A couple of weeks ago, a news story flashed by me on twitter: 49% of the UK have slower-than-average broadband. It was followed more or less immediately by a swathe of snipey comments saying ‘isn’t that the definition of an average?’

To which the smart-arse answer is, no, there is no average defined as the 49th percentile. That would be daft. Once you’ve sighed and said ‘well, 50% then!’, I’d grimace a little and say ‘It’s the definition of an average - the median - but that’s probably not what you meant.’

In fact, the report here doesn’t specify which average they used to define their benchmark of 6.742 Mb/s. They also have their units mixed up and call it Mbp/s, which is just plain wrong. But I digress. In likelihood, the average they mean is the mean - all the speeds added up and divided by the number of trials.

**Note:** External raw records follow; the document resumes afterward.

Lemma get_wf_abs now k c :
  wf c ->
  let '(r, c') := Get now k c in
  wf c' /\ maxEntries c' = maxEntries c /\ maxBytes c' = maxBytes c /\
  (r, abs c') = get now k (abs c).
Proof.
  intros Hwf. unfold Get, get. rewrite find_abs by done.
  destruct (index c !! k) as [el|] eqn:Hi; [|done].
  pose proof Hi as (it & Hit & Hk)%(wf_index c Hwf). rewrite Hit. simpl.
  pose proof (abs_removeElement c Hwf el it Hit) as Habs.
  destruct (ExpiresAt (entry it) <? now).
  - split_and!; [by apply wf_removeElement|unfold removeElement; by rewrite Hit..|].
    by rewrite Habs, Hk.
  - assert (abs (mkLRU (maxEntries c) (maxBytes c) (bytes c) (list_MoveToFront el (order c))
              (values c) (fresh c) (index c)) = (k, entry it) :: remove k (abs c)) as Hmf.
    { unfold abs, list_MoveToFront. csimpl. unfold view at 1. simpl. rewrite Hit. simpl.
      rewrite Hk. f_equal. rewrite <- (omap_filter_ne (view c) (order c) el k); [done|].
      intros x p _ Hp. rewrite <- Hk. by apply (view_key_inj c Hwf). }
    split_and!; [|done..|by rewrite Hmf].
    assert (el ∈ order c) as Hin by (apply (wf_values c Hwf); eauto).
    assert (forall x, x ∈ list_MoveToFront el (order c) <-> x ∈ order c) as Hmem.
    { intros x. unfold list_MoveToFront, list_Remove.
      rewrite elem_of_cons, list_elem_of_filter. destruct (decide (x = el)); naive_solver. }
    constructor; simpl.
    + unfold list_MoveToFront, list_Remove. apply NoDup_cons. split.
      * rewrite list_elem_of_filter. naive_solver.
      * apply NoDup_filter, (wf_nodup c Hwf).
    + intros x. rewrite Hmem. apply (wf_values c Hwf).
    + apply (wf_index c Hwf).
    + intros x. rewrite Hmem. apply (wf_fresh c Hwf).
    + rewrite Hmf, total_cons, (total_remove _ (entry it)), (wf_bytes c Hwf).
      * lia.
      * by apply abs_nodup.
      * apply elem_of_abs; [done|]. exists el. rewrite <- Hk in *. by destruct it.
Qed.

(** Inserting a fresh element under a key that is not in the index. *)
Lemma push_wf_abs k e c :
  wf c -> index c !! k = None ->
  let c' := mkLRU (maxEntries c) (maxBytes c) (bytes c + Size (Some e)) (fresh c :: order c)
              (<[fresh c := mkItem k e]> (values c)) (S (fresh c)) (<[k := fresh c]> (index c)) in
  wf c' /\ abs c' = (k, e) :: abs c.
Proof.
  intros Hwf Hk c'.
  assert (fresh c ∉ order c) as Hfresh by (intros H%(wf_fresh c Hwf); lia).
  assert (values c !! fresh c = None) as Hnone.
  { destruct (values c !! fresh c) eqn:E; [|done].
    exfalso. apply Hfresh, (wf_values c Hwf). eauto. }
  assert (abs c' = (k, e) :: abs c) as Habs.
  { unfold abs, c'. csimpl. unfold view at 1. simpl. rewrite lookup_insert_eq. simpl. f_equal.
    apply omap_ext_in. intros x Hx. unfold view. simpl. rewrite lookup_insert_ne; [done|].
    intros <-. done. }
  split; [|done]. constructor; simpl.
  - apply NoDup_cons. split; [done|apply (wf_nodup c Hwf)].
  - intros x. rewrite elem_of_cons, (wf_values c Hwf), lookup_insert.
    case_decide; naive_solver.
  - intros k' x. rewrite !lookup_insert. pose proof (wf_index c Hwf k' x) as Hkx.
    case_decide as Hk'; case_decide as Hx; subst; try naive_solver.
  - intros x [->|Hx%(wf_fresh c Hwf)]%elem_of_cons; lia.
  - rewrite Habs, total_cons, (wf_bytes c Hwf). unfold pair_size. simpl. lia.
Qed.

Lemma set_wf_abs k e c :
  wf c ->
  wf (Set_ k e c) /\ maxEntries (Set_ k e c) = maxEntries c /\ maxBytes (Set_ k e c) = maxBytes c /\
  abs (Set_ k e c) = set (maxEntries c) (maxBytes c) k e (abs c).
Proof.
  intros Hwf. unfold Set_, set.
  set (c1 := match index c !! k with Some el => removeElement el c | None => c end).
  assert (wf c1 /\ index c1 !! k = None /\ abs c1 = remove k (abs c) /\
          maxEntries c1 = maxEntries c /\ maxBytes c1 = maxBytes c) as (Hwf1 & Hk1 & Habs1 & E1 & B1).
  { unfold c1. destruct (index c !! k) as [el|] eqn:Hi.
    - pose proof Hi as (it & Hit & Hk)%(wf_index c Hwf).
      split_and!; [by apply wf_removeElement| |rewrite <- Hk; by apply abs_removeElement|..];
        unfold removeElement; rewrite Hit; simpl; rewrite <- ?Hk; by rewrite ?lookup_delete_eq.
    - split_and!; try done. symmetry. apply remove_notin.
      intros ([k' e'] & ? & Hin)%list_elem_of_fmap. simpl in *. subst k'.
      apply (elem_of_abs c Hwf) in Hin as (el & Hel & _). congruence. }
  destruct (push_wf_abs k e c1 Hwf1 Hk1) as [Hwf2 Habs2].
  destruct (evict_abs _ Hwf2) as (Hwf3 & E3 & B3 & Habs3). simpl in *.
  split_and!; try done; [congruence..|].
  rewrite Habs3, Habs2, Habs1, E1, B1. done.
Qed.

I’m not sure that’s actually the real mean, though. I think to find a mean broadband speed, you need to add up the total amount of data transferred in the tests and divide by the total number of seconds the tests took - just like with normal speed. For instance, if you drive 10km at 60km/h (not kmp/h, as I’m sure uswitch would have it) and then 10km at 30km/h, you’d have travelled 20km in 30 minutes - an average speed of 40km/h (not the 45 you might have expected).

So, the moral of the story:

  • when you say average, say which average you mean
  • if you want to sound like an idiot, use the wrong units
  • when you’re finding a mean speed, be very careful to do it properly.

Anything I missed?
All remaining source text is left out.